La grave crise du coût de la vie, la pire depuis une génération, engendrée par les réformes de M. Tinubu visant à relancer l’économie et à attirer les investisseurs, suscite la colère d’une grande partie de la population. Pour Nasir El-Rufai, ancien Gouverneur de l’APC dans l’État de Kaduna (nord-ouest), cette vague de défections ne renforcera pas les chances de réélection de Tinubu s’il se représente.
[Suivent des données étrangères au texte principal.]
(** Adding a negative [d] of magnitude at least [2^(k+1)] to an ease
    factor above the floor, clamping and rounding gives the floor or a
    number at least [2^k] below the old one. *)
Lemma ease_lowers d md ed k e :
  Prim2SF d = S754_finite true md ed ->
  (- 4 <= k <= - 2)%Z -> (F2R 1 (k + 1) <= F2R (Zpos md) ed)%R ->
  (1.3 <? e) = true -> (e <? 281474976710656) = true ->
  (roundTwoPlaces (clampEase (e + d)) <? e) = true /\
  (roundTwoPlaces (clampEase (e + d)) = 1.3 \/
   (val (roundTwoPlaces (clampEase (e + d)%float)) <= val e - bpow k)%R).
Proof.
  intros Hd Hk Hbig Hlo Hhi.
  assert (F13 : finite_or_zero (Prim2SF 1.3)) by (rewrite Prim2SF_floor; exact I).
  destruct (ltb_finite e 281474976710656 I Hhi) as [Einf|[Fe Hv48]].
  { destruct (ltb_bounds 1.3 e F13 Hlo) as [E'|[_ H]].
    - congruence.
    - unfold val in H. rewrite Einf in H. rewrite Prim2SF_floor in H. simpl in H.
      pose proof (F2R_pos 5854679515581645 (-52)). lra. }
  destruct (ltb_bounds 1.3 e F13 Hlo) as [E'|[_ Hv13]].
  { rewrite E' in Fe. destruct Fe. }
  rewrite val_floor in Hv13.
  assert (P13 : (1 < F2R 5854679515581645 (-52))%R).
  { apply Rlt_le_trans with (F2R 5 (-2)).
    - rewrite <- (F2R_0 1). unfold F2R, bpow. simpl. lra.
    - apply F2R_leb_true. reflexivity. }
  (* the mantissa and exponent of [e] *)
  destruct (lb_ub_positive (val e) (val e) e ltac:(lra) (lb_val e Fe) (ub_val e Fe))
    as (m & x & Ee & _).
  assert (Ev : val e = F2R (Zpos m) x) by (unfold val; rewrite Ee; reflexivity).
  rewrite Ev in *.
  pose proof (Prim2SF_finite_valid e _ _ _ Ee) as Ve.
  destruct (bounded_canonical m x Ve) as [Cx _]. rewrite fexp64 in Cx.
  pose proof (bounded_repr m x Ve) as [Hm _].
  pose proof (F2R_digits m x) as [Dl Du].
  assert (V48 : val 281474976710656 = bpow 48).
  { unfold val.
    replace (Prim2SF 281474976710656)
      with (S754_finite false 4503599627370496 (- 4)) by reflexivity.
    unfold SF2R, SpecFloat.cond_Zopp.
    change 4503599627370496%Z with (1 * 2 ^ 52)%Z.
    rewrite F2R_shift by lia. unfold F2R. simpl (- 4 + 52)%Z. lra. }
  rewrite V48 in Hv48.
  assert (Hx : (- 52 <= x <= - 5)%Z).
  { assert (bpow 0 < bpow (Zpos (digits2_pos m) + x))%R
      by (change (bpow 0) with 1%R; lra).
    assert (bpow (Zpos (digits2_pos m) - 1 + x) < bpow 48)%R by lra.
    apply bpow_lt_inv in H, H0.
    pose proof (digits2_bounds m) as [_ U].
    assert (Zpos (digits2_pos m) <= 53)%Z.
    { destruct (Z.le_gt_cases (Zpos (digits2_pos m)) 53); auto.
      assert (2 ^ 53 <= 2 ^ (Zpos (digits2_pos m) - 1))%Z
        by (apply Z.pow_le_mono_r; lia).
      pose proof (digits2_bounds m). lia. }
    lia. }
  set (t := (2 ^ (k - x))%Z).
  assert (Ht : (2 <= t)%Z).
  { unfold t. change 2%Z with (2 ^ 1)%Z at 1. apply Z.pow_le_mono_r; lia. }
  assert (T16 : F2R t x = F2R 1 k) by (apply F2R_unit_fraction; lia).
  assert (T8 : F2R (2 * t) x = F2R 1 (k + 1)).
  { rewrite <- (F2R_unit_fraction x (k + 1)) by lia. f_equal. unfold t.
    replace (k + 1 - x)%Z with (1 + (k - x))%Z by lia.
    rewrite Z.pow_add_r by lia. reflexivity. }
  set (h := (2 ^ (- 1 - x))%Z).
  assert (T2 : F2R h x = (/ 2)%R).
  { rewrite <- F2R_half. apply F2R_unit_fraction. lia. }
  assert (Hh : (h <= 8 * t)%Z).
  { unfold h, t. replace (- 1 - x)%Z with ((- 1 - k) + (k - x))%Z by lia.
    rewrite Z.pow_add_r by lia.
    assert (2 ^ (- 1 - k) <= 2 ^ 3)%Z by (apply Z.pow_le_mono_r; lia).
    assert (0 < 2 ^ (k - x))%Z by (apply Z.pow_pos_nonneg; lia).
    change (2 ^ 3)%Z with 8%Z in *. nia. }
  assert (Hm2t : (2 * t < Zpos m)%Z).
  { apply (F2R_lt _ _ x). rewrite T8.
    assert (F2R 1 (k + 1) <= F2R 1 0)%R.
    { unfold F2R. pose proof (bpow_le (k + 1) 0 ltac:(lia)). lra. }
    rewrite F2R_0 in H. lra. }
  (* the sum *)
  assert (U0 : ub (F2R (Zpos m - 2 * t) x) (e + d)).
  { apply add_ub.
    - exact Fe.
    - rewrite Hd. exact I.
    - unfold repr. lia.
    - lia.
    - rewrite Ev. unfold val at 1. rewrite Hd. unfold SF2R.
      rewrite F2R_cond_Zopp.
      replace (Zpos m - 2 * t)%Z with (Zpos m + - (2 * t))%Z by lia.
      rewrite F2R_add, F2R_opp, T8.
      lra. }
  unfold clampEase. destruct (e + d <? 1.3) eqn:Ec.
  { rewrite round_floor. split; [exact Hlo | left; reflexivity]. }
  assert (N0 : Prim2SF (e + d) <> S754_nan).
  { apply add_not_nan.
    - rewrite Ee. discriminate.
    - rewrite Hd. exact I. }
  pose proof (leb_of_not_ltb _ _ N0 ltac:(rewrite Prim2SF_floor; discriminate) Ec) as L0.
  apply leb_lb in L0; auto. rewrite val_floor in L0.
  set (e0 := e + d) in *.
  assert (P13' : (0 < F2R 5854679515581645 (-52))%R) by lra.
  destruct (lb_ub_positive _ _ e0 P13' L0 U0) as (m0 & x0 & E0 & B0l & B0u).
  (* the product *)
  set (My := ((100 * (Zpos m - 2 * t) + 127) / 128)%Z).
  assert (HMy : (100 * (Zpos m - 2 * t) <= My * 128 <= 100 * (Zpos m - 2 * t) + 127)%Z).
  { unfold My. pose proof (Z.mul_div_le (100 * (Zpos m - 2 * t) + 127) 128 ltac:(lia)).
    pose proof (Z.mul_succ_div_gt (100 * (Zpos m - 2 * t) + 127) 128 ltac:(lia)).
    lia. }
  assert (Uy : ub (F2R My (x + 7)) (e0 * 100)).
  { apply mul_ub with (1 := E0) (2 := Prim2SF_hundred).
    - unfold repr. lia.
    - lia.
    - rewrite F2R_hundred.
      apply Rle_trans with (F2R (Zpos m - 2 * t) x * F2R 100 0)%R.
      + rewrite F2R_0. assert (0 < IZR 100)%R by (apply IZR_lt; lia). nra.
      + rewrite F2R_mul, Z.add_0_r, <- F2R_shift by lia. apply F2R_le.
        change (2 ^ 7)%Z with 128%Z. lia. }
  assert (Ly : lb (F2R 130 0) (e0 * 100)).
  { apply mul_lb with (F2R 5854679515581645 (-52)) (F2R 7036874417766400 (-46)).
    - lra.
    - apply (F2R_pos 7036874417766400).
    - exact L0.
    - rewrite <- val_hundred. apply lb_val. rewrite Prim2SF_hundred. exact I.
    - unfold repr. lia.
    - rewrite F2R_mul. apply F2R_leb_true. reflexivity. }
  assert (P130 : (0 < F2R 130 0)%R) by (rewrite F2R_0; apply IZR_lt; lia).
  destruct (lb_ub_positive _ _ _ P130 Ly Uy) as (my & xy & Ey & Byl & Byu).
  (* the rounding to an integer *)
  pose proof (Math_round_ub _ _ _ Ey) as Un.
  assert (Ln : lb (F2R 130 0) (Math_round (e0 * 100))).
  { rewrite F2R_0 in Ly.
    destruct (Math_round_lb 130 _ ltac:(lia) Ly) as [En|Ln].
    - rewrite En, F2R_0. apply of_nonneg_bounds. lia.
    - rewrite F2R_0. apply (lb_weaken _ _ _ Ln). apply IZR_le. lia. }
  destruct (lb_ub_positive _ _ _ P130 Ln Un) as (mn & xn & En & Bnl & Bnu).
  (* the division *)
  assert (Ur : ub (F2R (Zpos m - t) x) (Math_round (e0 * 100) / 100)).
  { apply div_ub with (1 := En) (2 := Prim2SF_hundred).
    - rewrite F2R_hundred.
      assert (F2R 100 0 <= F2R 130 0)%R by (apply F2R_le; lia). lra.
    - unfold repr. lia.
    - lia.
    - rewrite F2R_hundred, F2R_mul, Z.add_0_r.
      apply Rle_trans with (F2R (My * 128 + h) x).
      + rewrite F2R_add, T2.
        replace (F2R (My * 128) x) with (F2R My (x + 7))
          by (rewrite <- F2R_shift by lia; reflexivity).
        lra.
      + apply F2R_le. lia. }
  unfold roundTwoPlaces. split.
  - apply ltb_ub with (F2R (Zpos m - t) x); auto.
    rewrite Ev. apply F2R_lt. lia.
  - right. apply Rle_trans with (F2R (Zpos m - t) x).
    + apply ub_val_le; [exact Ur|].
      apply Rlt_le. replace 0%R with (F2R 0 x) by (unfold F2R; simpl; ring).
      apply F2R_lt. lia.
    + replace (Zpos m - t)%Z with (Zpos m + - t)%Z by lia.
      rewrite F2R_add, F2R_opp, T16. unfold F2R at 2. lra.
Qed.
M. El-Rufai a quitté l’APC en avril pour rejoindre un plus petit parti d’opposition, le Social Democratic Party, justifiant son départ par des « dysfonctionnements internes ». Il milite désormais pour une coalition visant à évincer l’APC lors des prochaines élections générales. « Le peuple nigérian, ceux qui votent réellement, ne désertent pas », a-t-il déclaré aux médias locaux le mois dernier. Il fait partie des anciens cadres de l’APC qui se sont alliés à des figures majeures de l’opposition, dont l’ancien Vice-président Atiku Abubakar, pour former ce mois-ci l’Alliance démocratique unie (ADA), espérant ainsi déloger M. Tinubu en 2027.